→ EXERCISE INSTRUCTIONS
Where the listing below has a line with "when the fuel", write out exactly that line and every line after it, stopping after the line with "(w : World).".

====== MATERIAL PROVIDED

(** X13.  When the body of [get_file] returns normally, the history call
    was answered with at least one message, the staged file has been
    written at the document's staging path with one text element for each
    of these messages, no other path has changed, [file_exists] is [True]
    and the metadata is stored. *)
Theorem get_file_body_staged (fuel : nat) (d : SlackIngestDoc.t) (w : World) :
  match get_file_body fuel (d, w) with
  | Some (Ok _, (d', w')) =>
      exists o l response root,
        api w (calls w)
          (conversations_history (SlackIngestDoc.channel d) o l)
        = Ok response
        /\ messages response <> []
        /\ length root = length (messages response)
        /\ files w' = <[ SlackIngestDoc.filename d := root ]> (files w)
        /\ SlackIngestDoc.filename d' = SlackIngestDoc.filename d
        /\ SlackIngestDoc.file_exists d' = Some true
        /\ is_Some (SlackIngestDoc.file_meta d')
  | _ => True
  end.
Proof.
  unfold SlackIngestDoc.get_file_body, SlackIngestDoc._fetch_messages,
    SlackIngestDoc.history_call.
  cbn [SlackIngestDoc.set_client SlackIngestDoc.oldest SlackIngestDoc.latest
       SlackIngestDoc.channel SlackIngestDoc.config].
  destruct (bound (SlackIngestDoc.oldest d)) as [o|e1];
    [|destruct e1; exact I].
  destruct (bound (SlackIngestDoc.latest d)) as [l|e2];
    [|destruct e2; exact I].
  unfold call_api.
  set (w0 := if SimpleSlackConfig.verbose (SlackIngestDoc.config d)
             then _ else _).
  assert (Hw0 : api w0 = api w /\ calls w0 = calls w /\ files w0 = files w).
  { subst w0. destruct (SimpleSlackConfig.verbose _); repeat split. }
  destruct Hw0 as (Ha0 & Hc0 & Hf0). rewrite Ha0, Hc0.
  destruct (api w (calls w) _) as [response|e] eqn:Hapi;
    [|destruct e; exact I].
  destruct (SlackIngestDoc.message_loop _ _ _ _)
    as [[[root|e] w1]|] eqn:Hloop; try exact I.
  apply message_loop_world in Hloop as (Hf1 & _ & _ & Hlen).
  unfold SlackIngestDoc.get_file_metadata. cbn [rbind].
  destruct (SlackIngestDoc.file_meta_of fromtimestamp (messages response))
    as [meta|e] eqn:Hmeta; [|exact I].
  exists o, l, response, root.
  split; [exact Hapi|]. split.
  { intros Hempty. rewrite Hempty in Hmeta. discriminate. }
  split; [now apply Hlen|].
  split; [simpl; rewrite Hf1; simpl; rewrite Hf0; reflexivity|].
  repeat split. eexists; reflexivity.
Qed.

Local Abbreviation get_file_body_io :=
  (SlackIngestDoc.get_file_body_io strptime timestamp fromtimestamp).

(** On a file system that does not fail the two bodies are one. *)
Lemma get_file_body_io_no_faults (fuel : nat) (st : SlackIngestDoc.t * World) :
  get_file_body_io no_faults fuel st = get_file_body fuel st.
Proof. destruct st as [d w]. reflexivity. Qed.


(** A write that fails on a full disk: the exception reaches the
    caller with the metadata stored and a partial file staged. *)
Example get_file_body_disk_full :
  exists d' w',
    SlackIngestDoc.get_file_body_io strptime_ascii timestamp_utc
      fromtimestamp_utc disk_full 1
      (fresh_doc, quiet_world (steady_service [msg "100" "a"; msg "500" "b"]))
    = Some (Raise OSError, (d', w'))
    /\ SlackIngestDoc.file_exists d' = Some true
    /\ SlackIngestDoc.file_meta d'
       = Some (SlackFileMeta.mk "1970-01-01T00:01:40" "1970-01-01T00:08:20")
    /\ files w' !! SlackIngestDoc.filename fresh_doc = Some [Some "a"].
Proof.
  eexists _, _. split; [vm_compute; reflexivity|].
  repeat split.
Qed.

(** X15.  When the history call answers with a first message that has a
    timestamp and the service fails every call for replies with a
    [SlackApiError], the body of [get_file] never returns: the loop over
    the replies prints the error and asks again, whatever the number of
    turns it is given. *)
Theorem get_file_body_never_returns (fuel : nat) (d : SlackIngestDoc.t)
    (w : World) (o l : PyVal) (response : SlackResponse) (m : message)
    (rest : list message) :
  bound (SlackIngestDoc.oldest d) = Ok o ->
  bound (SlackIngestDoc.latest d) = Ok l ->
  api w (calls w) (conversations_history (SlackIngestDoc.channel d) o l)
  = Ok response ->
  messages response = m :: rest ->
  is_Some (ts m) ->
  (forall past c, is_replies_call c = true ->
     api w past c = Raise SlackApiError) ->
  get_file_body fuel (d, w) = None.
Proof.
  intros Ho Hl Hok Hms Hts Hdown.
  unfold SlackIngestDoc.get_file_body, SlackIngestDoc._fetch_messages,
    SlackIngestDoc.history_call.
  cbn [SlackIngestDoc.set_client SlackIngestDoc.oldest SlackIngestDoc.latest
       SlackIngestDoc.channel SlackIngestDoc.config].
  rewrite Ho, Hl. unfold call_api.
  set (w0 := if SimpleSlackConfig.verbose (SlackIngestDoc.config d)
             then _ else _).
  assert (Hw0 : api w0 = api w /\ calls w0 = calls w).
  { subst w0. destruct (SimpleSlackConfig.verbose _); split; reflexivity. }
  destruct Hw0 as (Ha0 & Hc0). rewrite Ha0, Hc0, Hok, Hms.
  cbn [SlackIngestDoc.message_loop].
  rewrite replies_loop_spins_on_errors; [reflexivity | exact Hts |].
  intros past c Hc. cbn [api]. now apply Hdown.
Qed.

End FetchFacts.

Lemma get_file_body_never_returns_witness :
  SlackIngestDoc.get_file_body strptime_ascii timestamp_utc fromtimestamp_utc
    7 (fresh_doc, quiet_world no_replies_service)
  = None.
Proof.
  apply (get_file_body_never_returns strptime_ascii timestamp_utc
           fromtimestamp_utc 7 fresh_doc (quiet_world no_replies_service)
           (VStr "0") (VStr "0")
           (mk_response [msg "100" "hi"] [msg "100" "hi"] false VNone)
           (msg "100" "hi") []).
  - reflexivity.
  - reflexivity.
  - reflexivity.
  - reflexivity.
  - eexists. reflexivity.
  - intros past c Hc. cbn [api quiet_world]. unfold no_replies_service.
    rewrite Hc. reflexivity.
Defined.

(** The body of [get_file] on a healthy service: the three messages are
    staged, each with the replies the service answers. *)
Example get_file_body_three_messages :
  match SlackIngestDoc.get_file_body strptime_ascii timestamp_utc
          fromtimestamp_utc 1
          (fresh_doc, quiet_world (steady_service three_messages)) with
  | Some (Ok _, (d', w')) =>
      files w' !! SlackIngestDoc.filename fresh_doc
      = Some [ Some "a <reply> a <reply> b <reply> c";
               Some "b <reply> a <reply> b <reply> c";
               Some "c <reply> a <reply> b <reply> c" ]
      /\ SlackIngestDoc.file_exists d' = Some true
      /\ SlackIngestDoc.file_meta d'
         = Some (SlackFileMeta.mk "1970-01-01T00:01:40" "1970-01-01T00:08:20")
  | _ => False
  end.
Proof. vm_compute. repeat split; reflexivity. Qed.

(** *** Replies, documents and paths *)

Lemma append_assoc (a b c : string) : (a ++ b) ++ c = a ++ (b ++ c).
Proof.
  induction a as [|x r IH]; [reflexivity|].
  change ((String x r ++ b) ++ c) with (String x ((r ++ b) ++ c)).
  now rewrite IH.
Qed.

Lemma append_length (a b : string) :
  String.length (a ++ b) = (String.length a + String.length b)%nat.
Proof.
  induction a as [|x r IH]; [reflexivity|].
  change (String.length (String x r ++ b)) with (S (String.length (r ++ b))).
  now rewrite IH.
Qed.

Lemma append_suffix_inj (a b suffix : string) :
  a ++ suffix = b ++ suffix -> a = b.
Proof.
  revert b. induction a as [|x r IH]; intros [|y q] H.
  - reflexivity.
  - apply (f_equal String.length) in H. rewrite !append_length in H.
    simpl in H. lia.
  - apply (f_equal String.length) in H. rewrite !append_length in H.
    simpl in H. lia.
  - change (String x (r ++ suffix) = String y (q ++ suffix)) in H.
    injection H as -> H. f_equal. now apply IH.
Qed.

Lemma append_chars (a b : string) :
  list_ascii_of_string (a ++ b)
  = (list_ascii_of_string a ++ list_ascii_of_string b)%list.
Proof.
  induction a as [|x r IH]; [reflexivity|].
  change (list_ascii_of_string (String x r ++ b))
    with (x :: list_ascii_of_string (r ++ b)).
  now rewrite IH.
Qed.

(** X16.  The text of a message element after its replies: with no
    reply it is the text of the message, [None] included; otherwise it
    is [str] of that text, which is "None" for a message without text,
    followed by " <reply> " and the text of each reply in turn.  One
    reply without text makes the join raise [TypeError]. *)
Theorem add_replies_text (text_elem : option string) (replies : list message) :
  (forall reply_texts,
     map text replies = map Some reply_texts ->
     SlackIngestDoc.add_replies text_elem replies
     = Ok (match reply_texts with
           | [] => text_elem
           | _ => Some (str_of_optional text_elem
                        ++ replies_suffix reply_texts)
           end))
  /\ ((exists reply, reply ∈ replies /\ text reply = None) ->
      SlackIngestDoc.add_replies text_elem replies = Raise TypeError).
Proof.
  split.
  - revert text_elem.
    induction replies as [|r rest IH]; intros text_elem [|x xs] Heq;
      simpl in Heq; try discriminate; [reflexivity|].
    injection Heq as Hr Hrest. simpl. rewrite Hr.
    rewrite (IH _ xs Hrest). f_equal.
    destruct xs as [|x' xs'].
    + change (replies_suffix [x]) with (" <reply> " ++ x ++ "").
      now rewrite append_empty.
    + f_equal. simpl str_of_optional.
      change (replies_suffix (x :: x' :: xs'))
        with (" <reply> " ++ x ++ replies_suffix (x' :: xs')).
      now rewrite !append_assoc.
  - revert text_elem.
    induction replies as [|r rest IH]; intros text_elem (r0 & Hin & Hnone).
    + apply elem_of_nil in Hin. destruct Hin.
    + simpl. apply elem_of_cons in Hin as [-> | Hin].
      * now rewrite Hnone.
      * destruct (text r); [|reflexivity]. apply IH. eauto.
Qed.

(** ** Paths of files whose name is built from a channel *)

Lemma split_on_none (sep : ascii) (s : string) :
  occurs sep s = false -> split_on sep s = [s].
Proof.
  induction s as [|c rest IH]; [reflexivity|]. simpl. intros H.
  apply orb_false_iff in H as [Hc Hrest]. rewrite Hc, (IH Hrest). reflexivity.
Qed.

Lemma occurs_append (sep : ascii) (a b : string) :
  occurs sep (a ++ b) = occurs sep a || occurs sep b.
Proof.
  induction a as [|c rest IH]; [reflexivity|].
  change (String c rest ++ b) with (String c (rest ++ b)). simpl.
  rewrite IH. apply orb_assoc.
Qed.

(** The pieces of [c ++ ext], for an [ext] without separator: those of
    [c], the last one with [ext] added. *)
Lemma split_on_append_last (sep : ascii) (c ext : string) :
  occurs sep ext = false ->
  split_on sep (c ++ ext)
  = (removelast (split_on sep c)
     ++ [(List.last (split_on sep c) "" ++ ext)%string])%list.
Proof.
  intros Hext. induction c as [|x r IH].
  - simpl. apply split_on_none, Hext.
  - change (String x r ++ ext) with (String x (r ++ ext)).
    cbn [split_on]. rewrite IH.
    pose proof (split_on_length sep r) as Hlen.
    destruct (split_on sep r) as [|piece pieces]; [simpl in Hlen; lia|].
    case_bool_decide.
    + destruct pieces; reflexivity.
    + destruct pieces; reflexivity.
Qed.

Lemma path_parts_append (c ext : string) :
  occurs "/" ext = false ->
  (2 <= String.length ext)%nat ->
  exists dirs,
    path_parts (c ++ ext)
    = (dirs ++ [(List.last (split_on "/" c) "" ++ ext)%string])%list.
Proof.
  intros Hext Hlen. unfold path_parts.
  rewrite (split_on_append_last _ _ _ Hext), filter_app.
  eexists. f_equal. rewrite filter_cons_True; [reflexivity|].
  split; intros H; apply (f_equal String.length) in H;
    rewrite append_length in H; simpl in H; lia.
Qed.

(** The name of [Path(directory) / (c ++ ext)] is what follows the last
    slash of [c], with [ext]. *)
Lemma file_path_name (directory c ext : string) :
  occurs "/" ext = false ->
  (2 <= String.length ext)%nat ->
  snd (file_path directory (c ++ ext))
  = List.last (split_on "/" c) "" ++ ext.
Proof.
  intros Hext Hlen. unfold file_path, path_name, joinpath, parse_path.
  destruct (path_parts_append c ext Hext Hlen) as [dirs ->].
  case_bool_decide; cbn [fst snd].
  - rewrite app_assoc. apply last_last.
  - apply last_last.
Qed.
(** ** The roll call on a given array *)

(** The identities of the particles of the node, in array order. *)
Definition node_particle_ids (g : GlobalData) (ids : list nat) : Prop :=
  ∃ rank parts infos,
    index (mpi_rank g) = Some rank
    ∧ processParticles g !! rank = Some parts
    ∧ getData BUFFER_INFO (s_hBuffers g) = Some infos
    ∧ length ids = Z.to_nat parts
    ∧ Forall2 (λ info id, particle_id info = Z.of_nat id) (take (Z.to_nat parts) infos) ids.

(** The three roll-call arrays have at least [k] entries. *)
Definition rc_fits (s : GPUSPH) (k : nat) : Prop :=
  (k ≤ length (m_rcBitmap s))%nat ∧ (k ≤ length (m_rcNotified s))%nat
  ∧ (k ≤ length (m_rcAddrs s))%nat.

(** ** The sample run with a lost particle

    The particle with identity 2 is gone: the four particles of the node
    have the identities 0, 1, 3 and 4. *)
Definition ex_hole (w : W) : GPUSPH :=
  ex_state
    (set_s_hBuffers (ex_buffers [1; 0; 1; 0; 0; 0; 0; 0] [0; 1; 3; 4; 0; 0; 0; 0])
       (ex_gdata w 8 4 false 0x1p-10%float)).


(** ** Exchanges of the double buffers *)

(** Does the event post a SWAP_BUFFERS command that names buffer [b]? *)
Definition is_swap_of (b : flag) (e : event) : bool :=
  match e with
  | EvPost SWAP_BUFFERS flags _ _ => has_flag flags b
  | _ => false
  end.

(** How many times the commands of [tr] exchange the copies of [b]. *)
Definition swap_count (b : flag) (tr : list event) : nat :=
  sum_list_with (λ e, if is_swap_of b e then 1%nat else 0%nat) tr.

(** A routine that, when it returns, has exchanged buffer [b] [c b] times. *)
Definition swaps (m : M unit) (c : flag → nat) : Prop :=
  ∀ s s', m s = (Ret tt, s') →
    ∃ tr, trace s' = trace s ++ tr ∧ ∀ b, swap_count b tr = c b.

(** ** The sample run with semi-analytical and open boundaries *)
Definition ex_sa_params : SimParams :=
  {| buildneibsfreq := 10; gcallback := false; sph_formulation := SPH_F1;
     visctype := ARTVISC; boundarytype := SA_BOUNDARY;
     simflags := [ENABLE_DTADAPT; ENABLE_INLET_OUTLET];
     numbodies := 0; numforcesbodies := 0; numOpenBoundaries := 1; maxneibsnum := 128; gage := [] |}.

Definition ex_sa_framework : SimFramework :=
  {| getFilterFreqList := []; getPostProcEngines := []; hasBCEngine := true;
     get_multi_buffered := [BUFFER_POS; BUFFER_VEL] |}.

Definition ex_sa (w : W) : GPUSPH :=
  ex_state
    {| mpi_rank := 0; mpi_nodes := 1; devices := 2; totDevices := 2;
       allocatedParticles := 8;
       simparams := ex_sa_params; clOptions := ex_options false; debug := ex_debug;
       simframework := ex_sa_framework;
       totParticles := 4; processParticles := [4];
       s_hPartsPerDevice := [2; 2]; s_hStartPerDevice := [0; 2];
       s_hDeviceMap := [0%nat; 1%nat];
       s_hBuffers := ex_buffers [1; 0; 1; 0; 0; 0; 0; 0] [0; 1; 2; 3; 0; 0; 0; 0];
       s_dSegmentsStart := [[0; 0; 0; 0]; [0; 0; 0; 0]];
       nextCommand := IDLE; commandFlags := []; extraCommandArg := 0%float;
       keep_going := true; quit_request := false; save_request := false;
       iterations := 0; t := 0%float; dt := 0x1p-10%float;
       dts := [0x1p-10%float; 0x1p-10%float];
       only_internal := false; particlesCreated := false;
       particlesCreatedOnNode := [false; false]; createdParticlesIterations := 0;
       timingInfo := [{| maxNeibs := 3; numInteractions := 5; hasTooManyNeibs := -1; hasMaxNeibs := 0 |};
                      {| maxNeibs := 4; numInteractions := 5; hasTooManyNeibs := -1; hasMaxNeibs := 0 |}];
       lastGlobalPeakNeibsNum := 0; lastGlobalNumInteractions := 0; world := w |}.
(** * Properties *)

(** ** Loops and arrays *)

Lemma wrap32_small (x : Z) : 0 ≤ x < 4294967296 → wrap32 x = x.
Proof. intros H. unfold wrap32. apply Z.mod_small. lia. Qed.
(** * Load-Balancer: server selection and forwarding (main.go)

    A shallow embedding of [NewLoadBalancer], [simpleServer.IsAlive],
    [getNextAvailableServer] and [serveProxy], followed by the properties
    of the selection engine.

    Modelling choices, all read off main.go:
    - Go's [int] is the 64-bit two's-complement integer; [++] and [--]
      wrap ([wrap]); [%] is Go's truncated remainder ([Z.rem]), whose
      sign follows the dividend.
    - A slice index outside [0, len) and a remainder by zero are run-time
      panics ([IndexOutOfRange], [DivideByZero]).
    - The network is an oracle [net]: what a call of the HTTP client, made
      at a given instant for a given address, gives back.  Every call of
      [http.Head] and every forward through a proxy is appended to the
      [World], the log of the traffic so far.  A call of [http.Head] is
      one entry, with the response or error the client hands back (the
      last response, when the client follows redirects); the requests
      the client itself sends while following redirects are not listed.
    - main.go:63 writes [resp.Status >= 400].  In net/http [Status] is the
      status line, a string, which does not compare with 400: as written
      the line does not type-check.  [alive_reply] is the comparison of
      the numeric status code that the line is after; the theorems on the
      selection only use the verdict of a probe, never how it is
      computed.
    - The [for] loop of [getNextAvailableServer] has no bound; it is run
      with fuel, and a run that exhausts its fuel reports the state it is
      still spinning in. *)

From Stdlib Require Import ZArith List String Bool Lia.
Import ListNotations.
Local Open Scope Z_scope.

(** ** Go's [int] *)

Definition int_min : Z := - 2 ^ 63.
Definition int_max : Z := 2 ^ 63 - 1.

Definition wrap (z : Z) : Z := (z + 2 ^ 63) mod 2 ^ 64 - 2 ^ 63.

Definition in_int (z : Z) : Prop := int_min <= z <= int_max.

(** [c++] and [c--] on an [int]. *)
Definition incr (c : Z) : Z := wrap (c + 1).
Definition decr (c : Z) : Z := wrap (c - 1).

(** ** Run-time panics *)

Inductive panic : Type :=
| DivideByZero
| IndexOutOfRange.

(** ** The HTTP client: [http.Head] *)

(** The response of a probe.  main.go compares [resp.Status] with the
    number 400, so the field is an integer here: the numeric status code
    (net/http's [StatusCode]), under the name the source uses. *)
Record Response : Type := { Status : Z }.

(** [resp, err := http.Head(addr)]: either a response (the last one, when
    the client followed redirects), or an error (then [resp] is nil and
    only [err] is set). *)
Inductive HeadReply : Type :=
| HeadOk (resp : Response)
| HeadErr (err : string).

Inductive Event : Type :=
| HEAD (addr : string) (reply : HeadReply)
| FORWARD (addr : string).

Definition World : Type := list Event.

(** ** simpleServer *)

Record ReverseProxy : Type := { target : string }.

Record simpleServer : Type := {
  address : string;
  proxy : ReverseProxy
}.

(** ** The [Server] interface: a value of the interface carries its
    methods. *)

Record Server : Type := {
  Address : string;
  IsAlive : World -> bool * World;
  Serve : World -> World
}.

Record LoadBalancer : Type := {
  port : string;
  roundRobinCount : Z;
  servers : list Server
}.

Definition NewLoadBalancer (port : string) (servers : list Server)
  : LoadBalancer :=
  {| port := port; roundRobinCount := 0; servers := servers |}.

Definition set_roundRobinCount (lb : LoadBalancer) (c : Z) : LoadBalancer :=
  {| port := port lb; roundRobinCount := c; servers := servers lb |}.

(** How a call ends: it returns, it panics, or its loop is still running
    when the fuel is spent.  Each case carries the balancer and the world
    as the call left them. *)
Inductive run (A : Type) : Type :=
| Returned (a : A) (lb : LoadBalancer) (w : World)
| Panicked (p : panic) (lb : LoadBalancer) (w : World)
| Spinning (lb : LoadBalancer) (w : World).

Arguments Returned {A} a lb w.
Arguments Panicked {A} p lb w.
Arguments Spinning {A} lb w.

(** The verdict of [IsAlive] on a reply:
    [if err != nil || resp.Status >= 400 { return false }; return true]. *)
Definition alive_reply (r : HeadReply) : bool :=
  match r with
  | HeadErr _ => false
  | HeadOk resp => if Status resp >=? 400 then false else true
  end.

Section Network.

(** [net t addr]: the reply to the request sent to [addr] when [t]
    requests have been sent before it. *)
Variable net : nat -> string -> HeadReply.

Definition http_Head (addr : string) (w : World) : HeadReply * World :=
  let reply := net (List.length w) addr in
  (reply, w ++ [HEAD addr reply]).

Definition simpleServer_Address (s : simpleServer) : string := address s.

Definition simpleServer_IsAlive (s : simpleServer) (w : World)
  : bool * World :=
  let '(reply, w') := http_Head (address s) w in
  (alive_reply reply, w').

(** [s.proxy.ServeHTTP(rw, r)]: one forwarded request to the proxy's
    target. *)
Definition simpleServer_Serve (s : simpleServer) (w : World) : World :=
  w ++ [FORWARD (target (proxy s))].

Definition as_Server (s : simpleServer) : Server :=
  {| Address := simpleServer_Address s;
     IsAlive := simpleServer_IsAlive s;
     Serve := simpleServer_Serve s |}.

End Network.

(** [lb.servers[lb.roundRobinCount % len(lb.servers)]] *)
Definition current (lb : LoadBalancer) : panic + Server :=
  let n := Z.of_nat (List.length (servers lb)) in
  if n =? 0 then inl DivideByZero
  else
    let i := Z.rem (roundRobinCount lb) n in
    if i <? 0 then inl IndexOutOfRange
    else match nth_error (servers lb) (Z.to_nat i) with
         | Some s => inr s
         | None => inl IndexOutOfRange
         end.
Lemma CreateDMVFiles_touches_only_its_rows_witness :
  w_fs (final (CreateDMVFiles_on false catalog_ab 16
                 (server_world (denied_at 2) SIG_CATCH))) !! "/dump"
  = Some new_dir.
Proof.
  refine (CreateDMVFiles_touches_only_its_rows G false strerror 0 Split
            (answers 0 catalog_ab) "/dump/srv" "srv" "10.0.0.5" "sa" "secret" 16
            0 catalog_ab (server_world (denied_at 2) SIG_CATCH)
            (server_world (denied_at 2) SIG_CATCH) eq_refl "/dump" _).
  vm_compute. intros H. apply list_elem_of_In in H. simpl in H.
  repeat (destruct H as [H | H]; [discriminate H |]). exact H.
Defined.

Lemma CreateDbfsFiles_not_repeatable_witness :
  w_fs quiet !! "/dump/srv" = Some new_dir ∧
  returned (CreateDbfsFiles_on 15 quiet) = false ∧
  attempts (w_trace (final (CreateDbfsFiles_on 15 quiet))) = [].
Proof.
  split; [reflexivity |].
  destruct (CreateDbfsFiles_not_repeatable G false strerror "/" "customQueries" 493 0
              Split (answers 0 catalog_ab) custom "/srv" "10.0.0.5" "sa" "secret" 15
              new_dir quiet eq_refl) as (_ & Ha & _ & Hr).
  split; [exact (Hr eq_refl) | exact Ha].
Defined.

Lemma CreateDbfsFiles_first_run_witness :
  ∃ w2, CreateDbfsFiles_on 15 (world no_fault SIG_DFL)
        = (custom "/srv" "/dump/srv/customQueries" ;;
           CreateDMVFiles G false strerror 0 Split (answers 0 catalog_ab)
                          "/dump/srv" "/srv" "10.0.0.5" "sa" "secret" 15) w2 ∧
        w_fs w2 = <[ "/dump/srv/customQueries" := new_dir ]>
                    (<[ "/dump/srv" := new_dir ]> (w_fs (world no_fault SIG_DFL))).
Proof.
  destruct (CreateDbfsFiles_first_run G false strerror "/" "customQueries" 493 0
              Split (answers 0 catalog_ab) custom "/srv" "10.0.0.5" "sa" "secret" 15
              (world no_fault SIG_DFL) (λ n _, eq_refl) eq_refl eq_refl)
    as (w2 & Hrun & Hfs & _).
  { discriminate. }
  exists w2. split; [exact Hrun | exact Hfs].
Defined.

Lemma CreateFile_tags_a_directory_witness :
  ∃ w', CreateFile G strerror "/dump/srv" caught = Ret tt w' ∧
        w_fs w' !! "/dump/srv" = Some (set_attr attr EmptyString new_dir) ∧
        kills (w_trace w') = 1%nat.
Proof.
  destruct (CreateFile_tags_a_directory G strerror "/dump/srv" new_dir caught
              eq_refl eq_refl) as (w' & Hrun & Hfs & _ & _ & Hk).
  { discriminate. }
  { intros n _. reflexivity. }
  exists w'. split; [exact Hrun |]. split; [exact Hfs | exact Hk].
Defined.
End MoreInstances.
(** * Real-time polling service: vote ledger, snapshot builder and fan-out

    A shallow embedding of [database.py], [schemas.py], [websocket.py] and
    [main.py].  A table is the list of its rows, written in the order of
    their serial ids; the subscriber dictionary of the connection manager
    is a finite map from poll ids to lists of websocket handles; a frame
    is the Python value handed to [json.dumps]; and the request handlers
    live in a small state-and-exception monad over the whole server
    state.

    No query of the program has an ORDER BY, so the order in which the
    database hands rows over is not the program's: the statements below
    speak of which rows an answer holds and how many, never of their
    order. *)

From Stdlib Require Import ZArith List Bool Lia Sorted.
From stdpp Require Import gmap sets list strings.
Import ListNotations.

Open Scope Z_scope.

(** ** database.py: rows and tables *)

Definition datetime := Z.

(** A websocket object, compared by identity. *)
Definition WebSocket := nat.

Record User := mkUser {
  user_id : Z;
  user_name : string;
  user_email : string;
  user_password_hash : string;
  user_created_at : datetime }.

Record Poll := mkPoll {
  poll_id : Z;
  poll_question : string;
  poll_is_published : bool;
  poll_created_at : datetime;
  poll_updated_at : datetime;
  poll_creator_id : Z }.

============

→ EXERCISE SOLUTION
    when the fuel is spent.  Each case carries the balancer and the world
    as the call left them. *)
Inductive run (A : Type) : Type :=
| Returned (a : A) (lb : LoadBalancer) (w : World)
| Panicked (p : panic) (lb : LoadBalancer) (w : World)
| Spinning (lb : LoadBalancer) (w : World).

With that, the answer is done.